I have 17 olive trees (of 12 different varieties), most of which have been planted in spring 2014 and a few in winter–spring 2015. All the trees grew quite well this summer, especially after we put them on dripping irrigation in June.

This fall, I had my first olive harvest, with largest bounty coming from Leccino and Arbequina trees (both of these varieties are known for being quite precocious and productive). I was also quite impressed by a Hass Improved Manzanillo tree, which in its first year in the ground produced a bunch of very large beautiful olives. A big disappointment was that a tree bought from the Rolling River nursery as Amphissa (a common Greek variety but quite rare in the U.S.) turned out to be Arbosana (which is nowadays very common in California and can be bought in almost any big box store).

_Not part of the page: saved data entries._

(* ===== verification/DnsAnswer.v ===== *)
(** * DnsAnswer: messages that answer a question

    Facts about [DnsMessage] that the resolver cache and the DNS proxy build on: what it
    means that a message answers a query, that rewriting the identifier and ageing the TTLs
    keep it an answer, and that the wire form of a question is determined by its lowercased
    dotted name. *)

From S2P Require Import Prelude DnsMessage.

(** A well-formed response that echoes the question of [q]. *)
Definition answers_query (m : bytes) (q : Query) : Prop :=
  exists info, inspectResponse m = Some (Some info) /\ DnsMessage.response info = true /\
    echoesQuestion m q = Some true.

(** [q] is what [parseQuery] makes of some message. *)
Definition parsed_query (q : Query) : Prop :=
  exists data, all_bytes data /\ parseQuery data = Some (true, q).

(** ** Locality *)

Lemma list_ext_rd (d e : bytes) : zlen d = zlen e -> (forall i, 0 <= i < zlen d -> rd d i = rd e i) -> d = e.
Proof.
  intros Hz H. unfold zlen in *. apply list_eq. intros i. destruct (decide (i < length d)%nat).
  - specialize (H (Z.of_nat i)). unfold rd in H.
    rewrite (proj2 (Z.ltb_ge _ _)), Nat2Z.id in H by lia. apply H. lia.
  - by rewrite !lookup_ge_None_2 by lia.
Qed.

Lemma slice_ext d e i n :
  0 <= i -> zlen d = zlen e -> (forall j, i <= j < i + n -> rd d j = rd e j) -> slice d i n = slice e i n.
Proof.
  intros Hi Hz H. apply list_ext_rd; [by rewrite !zlen_slice, Hz |].
  intros j Hj. rewrite zlen_slice in Hj. rewrite !rd_slice by lia. apply H. lia.
Qed.
(** [Result::candidates]: the suffixes of the two lists that are left. *)
Fixpoint candidates_loop (limit : nat) (preferV6 : bool) (six four : list bytes) : list bytes :=
  match limit with
  | O => []
  | S limit =>
      match preferV6, six, four with
      | _, [], [] => []
      | true, a :: six', _ => a :: candidates_loop limit false six' four
      | _, _, b :: four' => b :: candidates_loop limit (negb preferV6) six four'
      | _, a :: six', [] => a :: candidates_loop limit (negb preferV6) six' four
      end
  end.
Definition candidates (r : Result) (limit : nat) : list bytes :=
  candidates_loop limit true (v6 r) (v4 r).

Section Resolver.
Context `{!MapOrder bytes}.
Variable inet_pton4 inet_pton6 : bytes -> option bytes.
(** Members that the constructor sets for good. *)
Variable workerHost_ sharedSecret_ : bytes.
Variable connectPort_ : Z.

Let isLiteral (value : bytes) : bool := isIpLiteral inet_pton4 inet_pton6 value.

Definition bootstrapKey : bytes := lowercase workerHost_.
Definition bootstrapNeeded_ : bool :=
  negb (bool_decide (workerHost_ = [])) && negb (isLiteral bootstrapKey).

(** ** The Worker's own addresses *)

(** One [addrinfo]: its family and what [inet_ntop] made of it. *)
Inductive SystemAddress := Inet (text : option bytes) | Inet6 (text : option bytes) | OtherFamily.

Two bowls of Leccino olives:

Arbequina on the left and Hass Improved Manzanillo on the right:

Overall, I got five one-gallon jars and one two-gallon jar of olives in brine. I use a basic curing-in-brine preparation method which is very simple but takes three to four months until olives are ready to be eaten.

The biggest issue I have with growing the olives is a significant damage from olive fruit flies (they destroyed from 1/4 to 1/3 of the total harvest). Because of this damage, I had to sort all olives by hand, which took a lot of time and will become unfeasible when harvests get bigger in coming years. The fly activity was somewhat suppressed by 100–degree heat waves we had during the summer and well into September, but the flies made up for it when the weather cooled down in October. This also forced me to harvest most of the varieties earlier than I would prefer. I did try to contain the flies using bottles of Torula yeast solution baits, but earlier and more frequent applications were probably needed.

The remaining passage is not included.